Stable platelet aggregation, adhesion, and spreading during hemostasis are promoted by outside-in alphallbbeta3 signals that feature rapid activation of c-Src and Syk, delayed activation of FAK, and cytoskeletal reorganization. To evaluate these alphallbbeta3-tyrosine kinase interactions at nanometer proximity in living cells, we monitored bioluminescence resonance energy transfer between GFP and Renilla luciferase chimeras and bimolecular fluorescence complementation between YFP half-molecule chimeras. These techniques revealed that alphallbbeta3 interacts with c-Src at the periphery of nonadherent CHO cells.

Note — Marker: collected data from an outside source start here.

Lemma active_entries_ok l : ∀ ef pos end_ getBit i, af_ok ef → af_window ef → stored ef pos l end_ →
  ∃ ef', active_entries_from ef pos getBit i (length l) = Ret (ef', active_raw getBit i l) ∧
    af_ok ef' ∧ (af_flushed ef → af_flushed ef') ∧ af_keeps ef ef' ∧ af_Size ef' = af_Size ef.
Proof.
  induction l as [|[e sns] l IH]; intros ef pos end_ getBit i Hok Hw Hst; [by exists ef|].
  inversion Hst as [|? ? ? rest ? ? He Hi Hs Hh Hne Hst']; subst.
  cbn [active_entries_from length active_raw]. destruct (getBit i).
  - destruct (ReadEntryRawBytes_ok ef pos e sns rest) as (ef1 & -> & Hok1 & Hfl1 & K1 & S1); [done..|].
    cbn [mbind outcome_bind].
    destruct (IH ef1 (pos + zlen (record e sns)) end_ getBit (i + 1)) as (ef2 & -> & Hok2 & Hfl2 & K2 & S2);
      [done|by eapply af_window_keeps|by eapply stored_keeps|]. exists ef2. split_and!; [done|done|tauto|by transitivity ef1|lia].
  - destruct (readMagic_buffered ef pos e sns rest) as (ef1 & -> & Hok1 & Hfl1 & K1 & S1); [done..|].
    cbn [mbind outcome_bind]. change (Z.of_nat (length sns)) with (zlen sns). rewrite <- zlen_record.
    destruct (IH ef1 (pos + zlen (record e sns)) end_ getBit (i + 1)) as (ef2 & -> & Hok2 & Hfl2 & K2 & S2);
      [done|by eapply af_window_keeps|by eapply stored_keeps|]. exists ef2. split_and!; [done|done|tauto|by transitivity ef1|lia].
Qed.

(** ** Properties *)

(** C26: an entry appended with a list of deactivated serial numbers gets the
    current size of the file as its position, an eight-byte boundary; after a
    flush, [ReadEntry] at that position gives the entry back, together with
    the position of the next record. *)
Theorem append_then_ReadEntry ef e sns :
  af_ok ef → 0 ≤ af_Size ef → af_Size ef mod 8 = 0 →
  entry_ok e → zlen sns < 256 → zlen (record e sns) ≤ af_limit ef →
  ∃ ef1 ef2, EntryFile_Append ef (EntryToBytes e sns, []) = Ret (ef1, af_Size ef) ∧
    af_Flush ef1 = Ret ef2 ∧ af_Size ef1 mod 8 = 0 ∧
    ReadEntry ef2 (af_Size ef) = Ret (ef2, (read_back e, af_Size ef1)).
Proof.
  intros Hok H0 Hal He Hs Hlim.
  assert (concat (record_buffers (EntryToBytes e sns) []) = record e sns) as Hc.
  { unfold record, padding. cbn. by rewrite zlen_nil, Z.add_0_r, app_nil_r. }
  destruct (af_Append_ok ef (record_buffers (EntryToBytes e sns) []) Hok) as (ef1 & E1 & Hok1 & K1 & Hh & S1);
    [by rewrite Hc|]. rewrite Hc in Hh, S1.
  destruct (af_Flush_ok ef1 Hok1) as (ef2 & E2 & Hok2 & K2 & Hfl & S2).
  exists ef1, ef2. split_and!; [|done|rewrite S1; by apply record_aligned|].
  - unfold EntryFile_Append. cbn [fst snd]. rewrite E1. cbn [mbind outcome_bind].
    by rewrite Z.rem_mod_nonneg, Hal by lia.
  - rewrite S1. apply (ReadEntry_ok ef2 _ e sns []); [done..|]. rewrite app_nil_r.
    apply af_durable_flushed; [done|]. by eapply af_holds_keeps.
Qed.

(** C27: on a file with a pre-reader, scanning a run of records to the end of
    the file gives exactly the entries that were written, with their positions
    and their lists, in order, when every record of the run has a further byte
    behind its list in its block file, be it of its own padding ([stored]): a
    record that ends exactly where its block file ends cannot be read through
    the pre-reader. A fuel above the number of bytes left is enough. *)
Theorem ScanEntries_exact ef pos l fuel :
  af_ok ef → af_window ef → stored ef pos l (af_Size ef) →
  (Z.to_nat (af_Size ef - pos) < fuel)%nat →
  ∃ ef', ScanEntries_from fuel ef pos (af_Size ef) = Ret (ef', scanned pos l).
Proof.
  intros Hok Hw Hst Hf. remember (af_Size ef) as size eqn:Es.
  revert ef Hok Hw Es fuel Hf Hst. revert pos. induction l as [|[e sns] l IH];
    intros pos ef Hok Hw Es fuel Hf Hst; (destruct fuel as [|fuel]; [lia|]);
    inversion Hst as [|? ? ? rest ? ? He Hi Hs Hh Hne Hst']; subst; cbn [ScanEntries_from scanned].
  { rewrite Z.ltb_irrefl. by exists ef. }
  pose proof (zlen_record_pos e sns). pose proof (stored_bound _ _ _ _ Hst') as Hb.
  pose proof (zlen_nonneg l). destruct (Z.ltb_spec pos (af_Size ef)); [|lia].
  destruct (ReadEntryAndSNList_ok ef pos e sns rest) as (ef1 & -> & Hok1 & _ & K1 & S1); [done..|].
  cbn [mbind outcome_bind].
  destruct (IH (pos + zlen (record e sns)) ef1 Hok1 (af_window_keeps _ _ K1 Hw) (eq_sym S1) fuel) as (ef2 & ->);
    [lia|by eapply stored_keeps|]. by exists ef2.
Qed.
End reading.

(** ** Witnesses: on [HPFile] *)

Definition two_records : list (Entry * list Z) := [(DummyEntry 7, []); (magic_entry, [3; -1])].

Definition two_bytes : bytes := record (DummyEntry 7) [] ++ record magic_entry [3; -1].

(** A flushed file with the two records, and an empty one. *)
Definition file_of (data : bytes) : HPFile :=
  mkHPFile {[ 0 := mkosfile data (zlen data) ]} 1024 0 (zlen data) 512 [] PreReader_zero.

Lemma file_of_ok data : zlen data < 1024 → hpf_ok (file_of data).
Proof.
  intros Hd. split; [|done]. split; cbn; try done.
  - exists (mkosfile data (zlen data)). rewrite lookup_singleton_eq, zlen_nil. cbn.
    split_and!; [done|done|lia].
  - intros id Hid. by rewrite lookup_singleton_ne by lia.
Qed.

(** The same with the pre-reader that [NewEntryFile] gives its file *)
Definition entry_file_of (data : bytes) : HPFile := InitPreReader (file_of data).

Lemma two_records_stored : stored (entry_file_of two_bytes) 0 two_records (af_Size (entry_file_of two_bytes)).
Proof.
  apply (stored_cons _ _ _ _ (record magic_entry [3; -1])); [vm_decide|vm_decide|vm_decide| |vm_decide|].
  { split; [done|]. exists (mkosfile two_bytes (zlen two_bytes)), [], []. rewrite app_nil_r. split_and!; vm_compute; reflexivity. }
  apply (stored_cons _ _ _ _ []); [vm_decide|vm_decide|vm_decide| |vm_decide|].
  { split; [vm_decide|]. exists (mkosfile two_bytes (zlen two_bytes)), (record (DummyEntry 7) []), []. rewrite !app_nil_r. split_and!; vm_compute; reflexivity. }
  replace (af_Size (entry_file_of two_bytes)) with
    (0 + zlen (record (DummyEntry 7) []) + zlen (record magic_entry [3; -1])) by reflexivity.
  constructor.
Qed.

Lemma append_then_ReadEntry_witness :
  ∃ ef1 ef2, EntryFile_Append (file_of []) (EntryToBytes magic_entry [3; -1], []) = Ret (ef1, 0) ∧
    flush ef1 = Ret ef2 ∧ ReadEntry ef2 0 = Ret (ef2, (magic_entry, 120)).
Proof.
  destruct (append_then_ReadEntry (file_of []) magic_entry [3; -1]) as (ef1 & ef2 & E1 & E2 & _ & E3);
    [by apply file_of_ok|done|done|vm_decide|vm_decide|vm_decide|].
  exists ef1, ef2. split; [exact E1|]. split; [exact E2|].
  assert (af_Size ef1 = 120) as Hs.
  { assert (Hr : EntryFile_Append (file_of []) (EntryToBytes magic_entry [3; -1], []) = Ret (ef1, 0))
      by exact E1. vm_compute in Hr. by injection Hr as <-. }
  rewrite <- Hs. exact E3.
Defined.

Lemma ScanEntries_exact_witness :
  ∃ ef', ScanEntries_from 1000 (entry_file_of two_bytes) 0 (af_Size (entry_file_of two_bytes)) =
    Ret (ef', scanned 0 two_records).
Proof.
  apply (ScanEntries_exact (entry_file_of two_bytes) 0 two_records 1000);
    [by apply InitPreReader_ok; [apply file_of_ok|]|apply InitPreReader_windowed|apply two_records_stored|vm_decide].
Defined.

After plating cells on fibrinogen, complexes of alphallbbeta3-c-Src, alphallbbeta3-Syk, and c-Src-Syk are observed in membrane ruffles and focal complexes, and the interactions involving Syk require Src activity. In contrast, FAK interacts with alphallbbeta3 and c-Src, but not with Syk, in focal complexes and adhesions. All of these interactions require the integrin beta3 cytoplasmic tail. Thus, alphallbbeta3 interacts proximally, if not directly, with tyrosine kinases in a coordinated, selective, and dynamic manner during sequential phases of alphallbbeta3 signaling to the actin cytoskeleton.